### DATA TO PROCESS

(** * finance-app2: the projection engine of [app.py]

    [calculate_projection] (app.py, lines 27-67) is embedded once, over an
    interface of Python numbers, and run on two instances of it:

    - [Q], exact decimal arithmetic, on which the algebraic properties of
      the projection are proved;
    - [float], IEEE binary64 as CPython computes, with [round(x, 2)]
      modelled digit for digit, on which concrete runs are evaluated.

    Python raises [TypeError] on [None + 1]; the embedding keeps that
    behaviour in a small error monad. *)

From Stdlib Require Import ZArith QArith Qround.
From Stdlib Require Import List String Bool Lia Lqa.
From Stdlib Require Import PrimFloat SpecFloat FloatOps FloatAxioms.
From Stdlib Require Import NArith Ascii DecimalString DecimalPos DecimalN.
Import ListNotations.

Set Implicit Arguments.
Local Open Scope Z_scope.

(** ** Exceptions *)

Inductive exn : Set := TypeError.

Inductive result (A : Type) : Type :=
| Ok (a : A)
| Raise (e : exn).
Arguments Raise {A} e.

Definition bind {A B : Type} (c : result A) (k : A -> result B) : result B :=
  match c with
  | Ok a => k a
  | Raise e => Raise e
  end.

Notation "x <- c ;; k" := (bind c (fun x => k))
  (at level 61, c at next level, right associativity).

(** ** Python numbers

    The engine uses [+], [-], [*], integer and decimal literals, and
    [round(x, 2)].  [literal m k] is the number the interpreter reads from
    the decimal literal [m * 10^-k]. *)

Class PyNumber (T : Type) : Type := {
  of_int : Z -> T;
  literal : Z -> nat -> T;
  add : T -> T -> T;
  sub : T -> T -> T;
  mul : T -> T -> T;
  round2 : T -> T
}.

Declare Scope py_scope.
Delimit Scope py_scope with py.
Infix "+" := add : py_scope.
Infix "-" := sub : py_scope.
Infix "*" := mul : py_scope.

(** ** Values of the optional ages: an [int] or [None] *)

(** Truth value of [params['marriage_age']] in a condition. *)
Definition truthy (v : option Z) : bool :=
  match v with
  | None => false
  | Some z => negb (z =? 0)
  end.

(** [v + k] and [v - k] for an [int] or [None] on the left. *)
Definition opt_add (v : option Z) (k : Z) : result Z :=
  match v with
  | Some z => Ok (z + k)
  | None => Raise TypeError
  end.

(** [a >= v] for an [int] or [None] on the right. *)
Definition ge_opt (a : Z) (v : option Z) : result bool :=
  match v with
  | Some z => Ok (z <=? a)
  | None => Raise TypeError
  end.

(** ** Dictionaries with string keys, [range] and [for] *)

(** [d.get(key)]: the value under [key], or [None]. *)
Fixpoint dict_find {V : Type} (d : list (string * V)) (key : string) : option V :=
  match d with
  | [] => None
  | (k, v) :: d' => if String.eqb k key then Some v else dict_find d' key
  end.

(** [d.get(key, default)] *)
Definition dict_get {V : Type} (d : list (string * V)) (key : string) (default : V) : V :=
  match dict_find d key with
  | Some v => v
  | None => default
  end.

Definition range (start stop : Z) : list Z :=
  map (fun i => start + Z.of_nat i) (seq 0 (Z.to_nat (stop - start))).

Fixpoint for_each {S : Type} (xs : list Z) (body : S -> Z -> result S) (s : S)
  : result S :=
  match xs with
  | [] => Ok s
  | x :: xs' => s' <- body s x ;; for_each xs' body s'
  end.

(** ** Data model *)

(** The [params] dictionary. *)
Module Params.
Record t (T : Type) : Type := mk {
  starting_salary : T;
  rent : T;
  monthly_expenses : T;
  years : Z;
  industry : string;
  investment_rate : T;
  invest_ratio : T;
  current_age : option Z;
  marriage_age : option Z
}.
End Params.

(** One dictionary appended to [results]. *)
Module Snapshot.
Record t (T : Type) : Type := mk {
  Year : Z;
  Age : Z;
  Salary : T;
  Rent : T;
  Expenses : T;
  Savings : T;
  Invested : T;
  Cash : T;
  Total : T
}.
End Snapshot.

(** The variables assigned in one iteration of the loop (lines 35-53). *)
Module Frame.
Record t (T : Type) : Type := mk {
  salary : T;
  rent : T;
  expenses : T;
  annual_savings : T;
  to_invest : T;
  to_cash : T;
  invested : T;
  savings : T;
  total : T
}.
End Frame.

(** The variables bound before the loop and carried around it. *)
Module Locals.
Record t (T : Type) : Type := mk {
  results : list (Snapshot.t T);
  salary : T;
  savings : T;
  invested : T
}.
End Locals.

(** ** The engine *)

Section Engine.
Context {T : Type} `{PyNumber T}.
Local Open Scope py_scope.

Definition INDUSTRY_GROWTH : list (string * T) :=
  [ ("finance"%string, literal 5 2);
    ("technology"%string, literal 6 2);
    ("healthcare"%string, literal 4 2);
    ("education"%string, literal 3 2);
    ("manufacturing"%string, literal 35 3);
    ("retail"%string, literal 25 3);
    ("government"%string, literal 2 2);
    ("consulting"%string, literal 45 3) ].

(** [INDUSTRY_GROWTH.get(params['industry'], 0.03)] *)
Definition growth_rate (params : Params.t T) : T :=
  dict_get INDUSTRY_GROWTH (Params.industry params) (literal 3 2).

(** Line 39: [params['marriage_age'] and
    (params['current_age'] + year - 1) >= params['marriage_age']]. *)
Definition married (params : Params.t T) (year : Z) : result bool :=
  if truthy (Params.marriage_age params) then
    a <- opt_add (Params.current_age params) year ;;
    ge_opt (a - 1)%Z (Params.marriage_age params)
  else Ok false.

(** Lines 35-53, once the test of line 39 is known. *)
Definition figures (params : Params.t T) (st : Locals.t T) (is_married : bool)
  : Frame.t T :=
  let salary := Locals.salary st * (of_int 1 + growth_rate params) in
  let rent := Params.rent params in
  let rent := if is_married then rent * literal 8 1 else rent in
  let expenses := rent + Params.monthly_expenses params * of_int 12 in
  let annual_savings := salary - expenses in
  let to_invest := annual_savings * Params.invest_ratio params in
  let to_cash := annual_savings * (of_int 1 - Params.invest_ratio params) in
  let invested :=
    Locals.invested st * (of_int 1 + Params.investment_rate params) + to_invest in
  let savings := Locals.savings st + to_cash in
  let total := savings + invested in
  Frame.mk salary rent expenses annual_savings to_invest to_cash
           invested savings total.
(** [test_load_data_missing_sheet_raises], after a first load: the
    error is raised, and the records of the first load are gone. *)
Lemma missing_sheet_clears_repositories :
  exists self st0 st1 st2,
    __init__ test_classes [cars_spec] ∅ = (st0, Ok self) /\
    load_data test_classes self [("Cars", cars_sheet)] st0 = (st1, Ok tt) /\
    load_data test_classes self wrong_workbook st1
      = (st2, Raise (ValueError "Workbook missing sheet 'Cars'")) /\
    repository self 1%positive st1
      = Some [car "Toyota" "Camry" 2020; car "Honda" "Civic" 2019] /\
    repository self 1%positive st2 = Some [] /\
    st2 <> st1.
Proof.
  eexists _, _, _, _. split; [vm_compute; reflexivity|].
  split; [vm_compute; reflexivity|]. split; [vm_compute; reflexivity|].
  split; [vm_compute; reflexivity|]. split; [vm_compute; reflexivity|].
  intros Heq. apply (f_equal (fun st : store => st !! 1%positive)) in Heq.
  vm_compute in Heq. discriminate.
Qed.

### ACTION ITEM
Scan the records above, then copy out each line that mentions "body".

### RESPONSE
Fixpoint for_each {S : Type} (xs : list Z) (body : S -> Z -> result S) (s : S)
  | x :: xs' => s' <- body s x ;; for_each xs' body s'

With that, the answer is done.